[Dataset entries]
-------------------------
(** * Bubble geometry and text layout engine

    A shallow embedding of the bubble editor's geometry and text-fitting
    code: [generateBubblePaths] and [getOverallBbox] (bubbleUtils),
    [parseRichText] and the line-wrapping and drawing loops of
    [drawRichText] (the canvas text renderer), [getTextBounds],
    [measureText], [calculateOptimalFontSize], [detectTextOverflow] and
    [autoFitBubbleText] (textAutoFit.ts), and [handleMouseMove] and
    [handleTextBlur] (BubbleItem.tsx).

    Numbers.  The source computes with JavaScript numbers.  They are
    modelled here by exact rationals [Q]: every finite input is a rational,
    and [+], [-], [*], [/], [Math.min], [Math.max] and the comparisons are
    the exact ones.  NaN and the infinities are outside the model, with one
    exception: [Math.max()] of an empty argument list, which the source can
    produce in [measureText], is modelled by [NegInfinity] of type [xnum].
    A division by zero, which JavaScript answers with an infinity or NaN
    and [Q] with 0, can only occur in [scaleFactor], for a bubble of font
    size 0.  [===] on numbers is [Qeq_bool]; [a || b] on numbers is [jsOr].
    Strings are strings of 8-bit characters, and the white space of the
    regular expressions is the ASCII white space.

    Rounding.  The source rounds the result of every operation to a binary
    floating-point number; the model does not.  Minima, maxima and
    comparisons are not affected, and rounding keeps the order of the
    values.  A property that needs a sum or a difference to be exact is
    stated for whole numbers of at most 2^50 in absolute value, on which
    the operations of the source are exact.

    Host functions.  [`${x}`] (Number::toString), [Math.cos], [Math.sin] and
    [Math.PI] belong to the JavaScript host, and the canvas text metrics to
    the browser; they are parameters of the sections below. *)

From Stdlib Require Import QArith Qminmax ZArith List String Ascii Bool Lia Lqa.
From Stdlib Require Import DecimalString Permutation.
Import ListNotations.

Open Scope string_scope.
Open Scope Q_scope.

(** ** JavaScript numbers and strings *)

Module JS.

(** [a || b] on numbers: [b] when [a] is falsy, that is [0]. *)
Definition jsOr (a b : Q) : Q := if Qeq_bool a 0 then b else a.

(** [a > b], [a >= b] and [a <= b] as the source writes them. *)
Definition gt (a b : Q) : bool := negb (Qle_bool a b).
Definition ge (a b : Q) : bool := Qle_bool b a.
Definition le (a b : Q) : bool := Qle_bool a b.

(** A string is truthy when it is not empty. *)
Definition truthy (s : string) : bool :=
  match s with EmptyString => false | String _ _ => true end.

(** The ASCII part of the regular expression class [\s]. *)
Definition isSpace (c : ascii) : bool :=
  let n := nat_of_ascii c in
  ((n =? 32) || (n =? 9) || (n =? 10) || (n =? 11) || (n =? 12) || (n =? 13))%nat.

(** [s.split(/\s+/)]: the pieces between maximal runs of white space; a
    leading or trailing run leaves an empty piece, and the empty string
    splits into one empty piece. *)
Fixpoint splitWsFrom (s cur : string) (inSep : bool) : list string :=
  match s with
  | EmptyString => [cur]
  | String c rest =>
      if isSpace c
      then if inSep then splitWsFrom rest "" true
           else cur :: splitWsFrom rest "" true
      else splitWsFrom rest (cur ++ String c "") false
  end.

Definition splitWs (s : string) : list string := splitWsFrom s "" false.

(** [s.replace(/<[^>]*>/g, '')].  [pending] holds the characters read
    since an opening [<] that has not met its [>] yet; at the end of the
    string such an unfinished tag is kept as it is. *)
Fixpoint stripTagsFrom (s : string) (pending : option string) : string :=
  match s, pending with
  | EmptyString, None => ""
  | EmptyString, Some buf => String "<" buf
  | String c rest, None =>
      if Ascii.eqb c "<" then stripTagsFrom rest (Some "")
      else String c (stripTagsFrom rest None)
  | String c rest, Some buf =>
      if Ascii.eqb c ">" then stripTagsFrom rest None
      else stripTagsFrom rest (Some (buf ++ String c ""))
  end.

Definition stripTags (s : string) : string := stripTagsFrom s None.

(** [s.trim()] is truthy when [s] has a character that is not white
    space. *)
Fixpoint trimTruthy (s : string) : bool :=
  match s with
  | EmptyString => false
  | String c rest => negb (isSpace c) || trimTruthy rest
  end.

(** [html.split(/<br\s*\/?>/gi)], as an automaton.  [BrNone]: no tag in
    progress; [BrLt], [BrB]: after [<], [<b]; [BrR]: after [<br] and any
    white space; [BrSlash]: after the optional [/].  [buf] is the text of
    the tag in progress, put back in the piece when the match fails. *)
Inductive BrState := BrNone | BrLt | BrB | BrR | BrSlash.

Definition isLetter (lower upper c : ascii) : bool :=
  Ascii.eqb c lower || Ascii.eqb c upper.

Fixpoint splitBrFrom (s piece buf : string) (st : BrState) : list string :=
  match s with
  | EmptyString => [piece ++ buf]
  | String c rest =>
      let restart :=
        if Ascii.eqb c "<"
        then splitBrFrom rest (piece ++ buf) (String c "") BrLt
        else splitBrFrom rest (piece ++ buf ++ String c "") "" BrNone in
      let continue st' := splitBrFrom rest piece (buf ++ String c "") st' in
      match st with
      | BrNone => restart
      | BrLt => if isLetter "b" "B" c then continue BrB else restart
      | BrB => if isLetter "r" "R" c then continue BrR else restart
      | BrR =>
          if isSpace c then continue BrR
          else if Ascii.eqb c "/" then continue BrSlash
          else if Ascii.eqb c ">" then piece :: splitBrFrom rest "" "" BrNone
          else restart
      | BrSlash =>
          if Ascii.eqb c ">" then piece :: splitBrFrom rest "" "" BrNone
          else restart
      end
  end.

Definition splitBr (html : string) : list string :=
  splitBrFrom html "" "" BrNone.

(** A concrete Number::toString for the examples: the decimal expansion
    of a rational, exact when it is finite (integers, halves, tenths, ...),
    cut after twenty fractional digits otherwise. *)
Fixpoint fracDigits (fuel : nat) (num den : Z) : string :=
  match fuel with
  | O => ""
  | S fuel' =>
      if (num =? 0)%Z then ""
      else NilZero.string_of_uint (N.to_uint (Z.to_N (num * 10 / den)))
             ++ fracDigits fuel' ((num * 10) mod den) den
  end.

Definition showQ (q : Q) : string :=
  let n := Qnum q in
  let d := Zpos (Qden q) in
  let a := Z.abs n in
  let sign := if (n <? 0)%Z then "-" else "" in
  let whole := NilZero.string_of_uint (N.to_uint (Z.to_N (a / d))) in
  let frac := fracDigits 20 (a mod d) d in
  sign ++ whole ++ (if truthy frac then "." ++ frac else "").

End JS.

(** ** Data model *)

(** Modelled from the spec: the enumeration [BubbleType] of [types.ts],
    which the sources import and section 3 of the specification lists. *)
Inductive BubbleType :=
| SpeechDown | SpeechUp | SpeechDownMinimal | SpeechUpMinimal
| Whisper | Thought | Shout | Descriptive | TextOnly.

Definition BubbleType_eqb (a b : BubbleType) : bool :=
  match a, b with
  | SpeechDown, SpeechDown | SpeechUp, SpeechUp
  | SpeechDownMinimal, SpeechDownMinimal | SpeechUpMinimal, SpeechUpMinimal
  | Whisper, Whisper | Thought, Thought | Shout, Shout
  | Descriptive, Descriptive | TextOnly, TextOnly => true
  | _, _ => false
  end.

(** Modelled from the spec: [SpeechTailPart] of [types.ts], the foot of the
    tail (centre and width) and its tip. *)
Record SpeechTailPart := {
  baseCX : Q; baseCY : Q; baseWidth : Q; tipX : Q; tipY : Q
}.

(** Modelled from the spec: [ThoughtDotPart] of [types.ts], the centre of
    the dot and its diameter. *)
Record ThoughtDotPart := {
  offsetX : Q; offsetY : Q; size : Q
}.

(** Modelled from the spec: [BubblePart] of [types.ts].  A part is
    dispatched on its [type] tag, ['speech-tail'] or ['thought-dot']; both
    carry an [id]. *)
Inductive BubblePart :=
| SpeechTail (id : string) (tail : SpeechTailPart)
| ThoughtDot (id : string) (dot : ThoughtDotPart).

(** Modelled from the spec: [Bubble] of [types.ts]. *)
Record Bubble := {
  id : string;
  type : BubbleType;
  x : Q; y : Q;
  width : Q; height : Q;
  zIndex : Z;
  fontFamily : string;
  fontSize : Q;
  textColor : string;
  borderColor : string;
  text : string;
  parts : list BubblePart
}.

(** [{ ...bubble, fontSize: v }] *)
Definition withFontSize (b : Bubble) (v : Q) : Bubble :=
  {| id := id b; type := type b; x := x b; y := y b;
     width := width b; height := height b; zIndex := zIndex b;
     fontFamily := fontFamily b; fontSize := v;
     textColor := textColor b; borderColor := borderColor b;
     text := text b; parts := parts b |}.

Record Circle := { c_id : string; cx : Q; cy : Q; r : Q }.

Record BubblePaths := {
  bodyPath : string;
  partsCircles : list Circle
}.

Record Rect := { rx : Q; ry : Q; rwidth : Q; rheight : Q }.


(** The JavaScript host: [`${x}`] on a number, [Math.cos], [Math.sin] and
    [Math.PI]. *)
Record Host := {
  numberToString : Q -> string;
  Math_cos : Q -> Q;
  Math_sin : Q -> Q;
  Math_PI : Q
}.

(** ** bubbleUtils: the outline and the bounding box *)

Module BubbleUtils.

(** [parts.find((p) => p.type === 'speech-tail')] *)
Fixpoint findSpeechTail (ps : list BubblePart) : option SpeechTailPart :=
  match ps with
  | [] => None
  | SpeechTail _ t :: _ => Some t
  | ThoughtDot _ _ :: rest => findSpeechTail rest
  end.

(** The corner radius [r] chosen at the top of [generateBubblePaths]. *)
Definition cornerRadius (b : Bubble) : Q :=
  match type b with
  | SpeechDown | SpeechUp | Whisper => Qmin (width b) (height b) / 2
  | Descriptive => 5
  | _ => 20
  end.

Definition clampedBaseCX (w : Q) (t : SpeechTailPart) : Q :=
  Qmax 0 (Qmin w (baseCX t)).
Definition clampedBaseCY (h : Q) (t : SpeechTailPart) : Q :=
  Qmax 0 (Qmin h (baseCY t)).

(** [leftBaseX] and [rightBaseX]: the two ends of the tail's foot. *)
Definition leftBaseX (w r : Q) (t : SpeechTailPart) : Q :=
  Qmax r (clampedBaseCX w t - baseWidth t / 2).
Definition rightBaseX (w r : Q) (t : SpeechTailPart) : Q :=
  Qmin (w - r) (clampedBaseCX w t + baseWidth t / 2).

Section Paths.
Variable host : Host.
Let S := numberToString host.

(** The closure [createTailPath] with the variables it captures. *)
Definition createTailPath (h : Q) (t : SpeechTailPart)
           (startPt endPt : Q * Q) : string :=
  let midY := clampedBaseCY h t + (tipY t - clampedBaseCY h t) * 0.5 in
  "L " ++ S (fst startPt) ++ "," ++ S (snd startPt)
    ++ " Q " ++ S (fst startPt) ++ " " ++ S (tipX t - fst startPt)
    ++ " 0.25," ++ S midY ++ " " ++ S (tipX t) ++ "," ++ S (tipY t)
    ++ " Q " ++ S (fst endPt) ++ " " ++ S (tipX t - fst endPt)
    ++ " 0.25," ++ S midY ++ " " ++ S (fst endPt) ++ "," ++ S (snd endPt).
-------------------------
--- YOUR ASSIGNMENT ---
What is the number of lines above that contain the word "progress"? Answer with that number only.

--- ANSWER ---
2